##### DATA LISTING

(* ===== verification/ExitStatus.v ===== *)
(** * Exit statuses  (port.hpp, port.cpp and cloudi_os_spawn.cpp)

    The statuses cloudi_os_spawn and the processes it spawns exit with: those
    of the generic port ([GEPD]) and those of [spawn] ([spawn_status]), their
    translation from the [errno] of a failed system call, and the names they
    are logged with. *)

From S2P Require Import Prelude Status.

(** ** namespace GEPD::ExitStatus *)
Module GEPD.
Inductive exit_status : Type :=
| success | ready | timeout | erlang_exit | read_EAGAIN | read_EBADF
| read_EFAULT | read_EINTR | read_EINVAL | read_EIO | read_EISDIR
| read_null | read_overflow | read_unknown | write_EAGAIN | write_EBADF
| write_EFAULT | write_EFBIG | write_EINTR | write_EINVAL | write_EIO
| write_ENOSPC | write_EPIPE | write_null | write_overflow | write_unknown
| ei_encode_error | poll_EBADF | poll_EFAULT | poll_EINTR | poll_EINVAL
| poll_ENOMEM | poll_ERR | poll_HUP | poll_NVAL | poll_unknown
| pipe_EFAULT | pipe_EINVAL | pipe_EMFILE | pipe_ENFILE | pipe_unknown
| dup_EBADF | dup_EBUSY | dup_EINTR | dup_EINVAL | dup_EMFILE | dup_unknown
| close_EBADF | close_EINTR | close_EIO | close_unknown.

Definition value (s : exit_status) : Z :=
  match s with
  | success => 0 | ready => 78 | timeout => 79 | erlang_exit => 80
  | read_EAGAIN => 81 | read_EBADF => 82 | read_EFAULT => 83
  | read_EINTR => 84 | read_EINVAL => 85 | read_EIO => 86
  | read_EISDIR => 87 | read_null => 88 | read_overflow => 89
  | read_unknown => 90 | write_EAGAIN => 91 | write_EBADF => 92
  | write_EFAULT => 93 | write_EFBIG => 94 | write_EINTR => 95
  | write_EINVAL => 96 | write_EIO => 97 | write_ENOSPC => 98
  | write_EPIPE => 99 | write_null => 100 | write_overflow => 101
  | write_unknown => 102 | ei_encode_error => 103 | poll_EBADF => 104
  | poll_EFAULT => 105 | poll_EINTR => 106 | poll_EINVAL => 107
  | poll_ENOMEM => 108 | poll_ERR => 109 | poll_HUP => 110
  | poll_NVAL => 111 | poll_unknown => 112 | pipe_EFAULT => 113
  | pipe_EINVAL => 114 | pipe_EMFILE => 115 | pipe_ENFILE => 116
  | pipe_unknown => 117 | dup_EBADF => 118 | dup_EBUSY => 119
  | dup_EINTR => 120 | dup_EINVAL => 121 | dup_EMFILE => 122
  | dup_unknown => 123 | close_EBADF => 124 | close_EINTR => 125
  | close_EIO => 126 | close_unknown => 127
  end.
#[local] Coercion value : exit_status >-> Z.

Definition min : Z := ready.
Definition errors_min : Z := erlang_exit.
Definition errors_max : Z := errors_min + 48.
Definition error_HUP : Z := poll_HUP.

Definition all : list exit_status :=
  [ success; ready; timeout; erlang_exit; read_EAGAIN; read_EBADF;
    read_EFAULT; read_EINTR; read_EINVAL; read_EIO; read_EISDIR; read_null;
    read_overflow; read_unknown; write_EAGAIN; write_EBADF; write_EFAULT;
    write_EFBIG; write_EINTR; write_EINVAL; write_EIO; write_ENOSPC;
    write_EPIPE; write_null; write_overflow; write_unknown;
    ei_encode_error; poll_EBADF; poll_EFAULT; poll_EINTR; poll_EINVAL;
    poll_ENOMEM; poll_ERR; poll_HUP; poll_NVAL; poll_unknown; pipe_EFAULT;
    pipe_EINVAL; pipe_EMFILE; pipe_ENFILE; pipe_unknown; dup_EBADF;
    dup_EBUSY; dup_EINTR; dup_EINVAL; dup_EMFILE; dup_unknown; close_EBADF;
    close_EINTR; close_EIO; close_unknown ].

Definition errno_read (e : errno) : exit_status :=
  match e with
  | EAGAIN => read_EAGAIN | EBADF => read_EBADF | EFAULT => read_EFAULT
  | EINTR => read_EINTR | EINVAL => read_EINVAL | EIO => read_EIO
  | EISDIR => read_EISDIR | _ => read_unknown
  end.

Definition errno_write (e : errno) : exit_status :=
  match e with
  | EAGAIN => write_EAGAIN | EBADF => write_EBADF | EFAULT => write_EFAULT
  | EFBIG => write_EFBIG | EINTR => write_EINTR | EINVAL => write_EINVAL
  | EIO => write_EIO | ENOSPC => write_ENOSPC | EPIPE => write_EPIPE
  | _ => write_unknown
  end.

Definition errno_poll (e : errno) : exit_status :=
  match e with
  | EBADF => poll_EBADF | EFAULT => poll_EFAULT | EINTR => poll_EINTR
  | EINVAL => poll_EINVAL | ENOMEM => poll_ENOMEM | _ => poll_unknown
  end.

Definition errno_pipe (e : errno) : exit_status :=
  match e with
  | EFAULT => pipe_EFAULT | EINVAL => pipe_EINVAL | EMFILE => pipe_EMFILE
  | ENFILE => pipe_ENFILE | _ => pipe_unknown
  end.

Definition errno_dup (e : errno) : exit_status :=
  match e with
  | EBADF => dup_EBADF | EBUSY => dup_EBUSY | EINTR => dup_EINTR
  | EINVAL => dup_EINVAL | EMFILE => dup_EMFILE | _ => dup_unknown
  end.

Definition errno_close (e : errno) : exit_status :=
  match e with
  | EBADF => close_EBADF | EINTR => close_EINTR | EIO => close_EIO
  | _ => close_unknown
  end.
End GEPD.
Coercion GEPD.value : GEPD.exit_status >-> Z.
(** ** Specification of a call

    How the arguments a function is called with stand for the Erlang terms. *)

(** Sign and size of an integer type. *)
Definition integer_type (t : type_name) : option (bool * nat) :=
  match t with
  | t_char | t_int8_t => Some (true, 1%nat)
  | t_uchar | t_bool | t_uint8_t => Some (false, 1%nat)
  | t_int16_t => Some (true, 2%nat)
  | t_uint16_t => Some (false, 2%nat)
  | t_int32_t => Some (true, 4%nat)
  | t_uint32_t => Some (false, 4%nat)
  | t_int64_t => Some (true, 8%nat)
  | t_uint64_t | t_time_t => Some (false, 8%nat)
  | t_pchar_len | t_puint32_len => None
  end.

Definition in_range (signed : bool) (n : nat) (z : Z) : Prop :=
  let w := 8 * Z.of_nat n in
  if signed then - 2 ^ (w - 1) <= z < 2 ^ (w - 1) else 0 <= z < 2 ^ w.

(** The terms a type can represent. *)
Definition term_ok (t : type_name) (v : erl_term) : Prop :=
  match integer_type t, v with
  | Some (signed, n), EInt z => in_range signed n z
  | Some _, _ => False
  | None, _ => True
  end.

(** The arguments [vals] read as [v] from the cells [m] of [buffer]. *)
Definition arg_denotes (m : cells) (t : type_name) (v : erl_term)
    (vals : list arg_value) : Prop :=
  match t, v with
  | t_pchar_len, EBinary bs =>
      exists off, 0 <= off /\ vals = [APtr off; AInt (Z.of_nat (length bs))] /\ holds m (Z.to_nat off) bs
  | t_pchar_len, EList zs =>
      exists off, 0 <= off /\ vals = [APtr off; AInt (Z.of_nat (length zs))] /\
        holds m (Z.to_nat off) (byte.of_Z <$> zs)
  | t_puint32_len, EList zs =>
      exists off, 0 <= off /\ vals = [APtr off; AInt (Z.of_nat (length zs))] /\
        holds m (Z.to_nat off) (concat (u32 <$> zs))
  | _, EInt z => vals = [AInt z]
  | _, _ => False
  end.

(** The arguments of a whole call. *)
Definition call_denotes (m : cells) (ts : list type_name) (vs : list erl_term)
    (vals : list arg_value) : Prop :=
  exists vss, Forall3 (arg_denotes m) ts vs vss /\ vals = concat vss.

(** ** Lemmas *)

Lemma le_combine_le_split n z : le_combine (le_split n z) = z mod 2 ^ (8 * Z.of_nat n).
Proof. rewrite le_combine_split. f_equal. f_equal. lia. Qed.

Lemma sint_mod n z :
  (0 < n)%nat -> in_range true n z -> sint n (z mod 2 ^ (8 * Z.of_nat n)) = z.
Proof.
  unfold in_range, sint. intros Hn Hz. cbv zeta in Hz.
  set (w := 8 * Z.of_nat n) in *.
  assert (2 ^ w = 2 * 2 ^ (w - 1)) as Hw
    by (rewrite <- Z.pow_succ_r by lia; f_equal; lia).
  rewrite Zplus_mod_idemp_l, Z.mod_small by lia. lia.
Qed.

Lemma length_concat_u32 zs : length (concat (u32 <$> zs)) = (4 * length zs)%nat.
Proof.
  induction zs as [|z zs IH]; [done|]. cbn [fmap list_fmap concat].
  rewrite length_app, length_u32, IH. cbn [length]. lia.
Qed.

Section facts.
Context {X : Type}.
Implicit Types (p : port X) (off : Z) (bs : bytes).

Lemma pointer_ok off p :
  off < m_size (pt_buffer p) -> pointer off p = (Next off, p).
Proof.
  intros H. unfold pointer. crun. by rewrite (proj2 (Z.ltb_lt _ _)) by done.
Qed.
(* ===== verification/Port.v ===== *)
(** * The generic port  (port.cpp)

    The commands an Erlang port reads from descriptor 3 and the replies it
    writes to descriptor 4, each with a 4-byte big-endian length ({packet, 4}
    of open_port), and the dispatch of a command to its function. *)

From S2P Require Import Prelude CMonad Status Sys ReallocPtr Framing Ei ExitStatus Marshal.

Definition POLLIN : Z := 1.
Definition POLLPRI : Z := 2.
Definition POLLERR : Z := 8.
Definition POLLHUP : Z := 16.
Definition POLLNVAL : Z := 32.

(** [while (total < length) { ... }] of [read_exact]. *)
Fixpoint read_exact_loop (fuel : nat) (total : Z) (m : cells) (length : Z) :
  C sys (Z * cells) (Z * cells) :=
  if total <? length then
    match fuel with
    | O => cnofuel
    | S fuel =>
        let* i := sys_read (length - total) in
        match i with
        | inl e => creturn (GEPD.errno_read e : Z, m)
        | inr [] => creturn (GEPD.read_null : Z, m)
        | inr bs =>
            if decide (Z.to_nat total + List.length bs <= List.length m)%nat then
              read_exact_loop fuel (wrap32 (total + Z.of_nat (List.length bs)))
                (store m (Z.to_nat total) bs) length
            else cundef
        end
    end
  else cret (total, m).

Definition read_exact (m : cells) (length : Z) : C sys (Z * cells) (Z * cells) :=
  let* fuel := creads (fun s => S (List.length (sys_reads s))) in
  let* (total, m) := read_exact_loop fuel 0 m length in
  if length <? total then creturn (GEPD.read_overflow : Z, m)
  else creturn (GEPD.success : Z, m).

(** [while (total < length) { ... }] of [write_exact]. *)
Fixpoint write_exact_loop (fuel : nat) (total : Z) (m : cells) (length : Z) :
  C sys Z Z :=
  if total <? length then
    match fuel with
    | O => cnofuel
    | S fuel =>
        let* data := copt (load m (Z.to_nat total) (Z.to_nat (length - total))) in
        let* i := sys_write data in
        match i with
        | inl e => creturn (GEPD.errno_write e : Z)
        | inr i =>
            if i <=? 0 then creturn (GEPD.write_null : Z)
            else write_exact_loop fuel (wrap32 (total + i)) m length
        end
    end
  else cret total.

Definition write_exact (m : cells) (length : Z) : C sys Z Z :=
  let* fuel := creads (fun s => S (List.length (sys_writes s))) in
  let* total := write_exact_loop fuel 0 m length in
  if length <? total then creturn (GEPD.write_overflow : Z)
  else creturn (GEPD.success : Z).

Section port.
Context {X : Type} {E : Ei}.
Abbreviation M := (C (port X) Z).

(** A function of descriptors 3 and 4. *)
Definition on_erlang {R A} (c : C sys R A) : C (port X) R A := fun p =>
  let '(o, s) := c (pt_erlang p) in (o, with_erlang s p).

(** The length is that of the command; [reserve]'s result is not looked at. *)
Definition read_cmd : M Z :=
  let* (status, lengthData) := call (on_erlang (read_exact (replicate 4 None) 4)) in
  creturn_if (negb (status =? 0)) status;;;
  let* lengthData := copt (mapM id lengthData) in
  let* length := copt (header_length lengthData) in
  let* p := cget in
  let* (_, b) := copt (reserve 1 (sys_realloc (pt_erlang p)) length (pt_buffer p)) in
  cmodify (with_buffer b);;;
  let* (status, m) := call (on_erlang (read_exact (m_p b) length)) in
  cmodify (with_buffer (set_cells b m));;;
  creturn status.

(** The four bytes at the start of [buffer], and everything written. *)
Definition write_cmd (length : Z) : M Z :=
  let* b := creads pt_buffer in
  cassert (3 <? m_size b);;;
  let b := set_cells b (store (m_p b) 0 (header_bytes length)) in
  cmodify (with_buffer b);;;
  let* status := call (on_erlang (write_exact (m_p b) (wrap32 (length + 4)))) in
  creturn status.

(** The status, and [index] by reference. *)
Definition reply_error_string (index cmd : Z) (str : bytes) : C (port X) Z Z :=
  let* index := ei_encode index
    [ ei_encode_version; ei_encode_tuple_header 3;
      ei_encode_atom (chars "error"); ei_encode_ulong cmd ] in
  reserve_buffer (index + Z.of_nat (length str) + 1);;;
  ei_encode index [ei_encode_string str].

Definition invalid_function : bytes := chars "Invalid function call".

(** The reply at index 4 of [buffer] is complete: write it. *)
Definition write_reply (index : Z) : M Z :=
  let* status := call (write_cmd (wrap32 (index - 4))) in
  creturn_if (negb (status =? 0)) status;;;
  creturn (GEPD.success : Z).

(** CREATE_FUNCTION: the [case] of function number [cmd]. *)
Definition create_function (f : port_function X) (cmd : Z) : M Z :=
  let* offs := offset_args (fn_argv f) 2 in
  let* args := get_args (fn_argv f) offs in
  let* returnValue := call (fn_body f args) in
  let* index := fn_return f cmd 4 returnValue in
  write_reply index.

(** The functions are numbered from 1 (BOOST_PP_DEC of a repetition that
    starts at 2). *)
Definition function_number (functions : list (port_function X)) (cmd : Z) :
  option (port_function X) :=
  if 1 <=? cmd then functions !! Z.to_nat (cmd - 1) else None.

(** Whether [revents] has a flag. *)
Definition has (revents flag : Z) : bool := negb (Z.land revents flag =? 0).

(** The status; [revents] is 0 afterwards unless it has an error. *)
Definition consume_erlang (functions : list (port_function X)) (revents : Z) : M Z :=
  if has revents POLLERR then creturn (GEPD.poll_ERR : Z)
  else if has revents POLLHUP then creturn (GEPD.erlang_exit : Z)
  else if has revents POLLNVAL then creturn (GEPD.poll_NVAL : Z)
  else
    let* status := call read_cmd in
    creturn_if (negb (status =? 0)) status;;;
    let* b := creads pt_buffer in
    let* bs := copt (load (m_p b) 0 2) in
    let cmd := le_combine bs in
    match function_number functions cmd with
    | Some f => create_function f cmd
    | None =>
        let* index := reply_error_string 4 cmd invalid_function in
        write_reply index
    end.
End port.

(** ** The two sides of a socket agree

    [read_exact] and [write_exact] of port.cpp are those of cloudi.cpp, with
    the same values for their statuses. *)

Lemma read_exact_loop_eq fuel total m len s :
  read_exact_loop fuel total m len s = Framing.read_exact_loop fuel total m len s.
Proof.
  revert total m s. induction fuel as [|fuel IH]; intros total m s; cbn; [done|].
  destruct (total <? len); [|done]. unfold cbind.
  destruct (sys_read (len - total) s) as [[[e|[|b bs]]| | | | |] s']; try done.
  all: first [by destruct e | case_decide; [apply IH|done]].
Qed.

Lemma read_exact_eq m len s : read_exact m len s = Framing.read_exact m len s.
Proof.
  unfold read_exact, Framing.read_exact, creads. unfold cbind. by rewrite read_exact_loop_eq.
Qed.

##########

*AIM OF THE TASK*:
Reproduce the lines of the entries above from the one with "rewrite Zplus_mod_idemp_l, Z.mod_small" to the one with "Lemma pointer_ok off", both included, exactly and without any other line.

*FINISHED EXERCISE*:
  rewrite Zplus_mod_idemp_l, Z.mod_small by lia. lia.
Qed.

Lemma length_concat_u32 zs : length (concat (u32 <$> zs)) = (4 * length zs)%nat.
Proof.
  induction zs as [|z zs IH]; [done|]. cbn [fmap list_fmap concat].
  rewrite length_app, length_u32, IH. cbn [length]. lia.
Qed.

Section facts.
Context {X : Type}.
Implicit Types (p : port X) (off : Z) (bs : bytes).

Lemma pointer_ok off p :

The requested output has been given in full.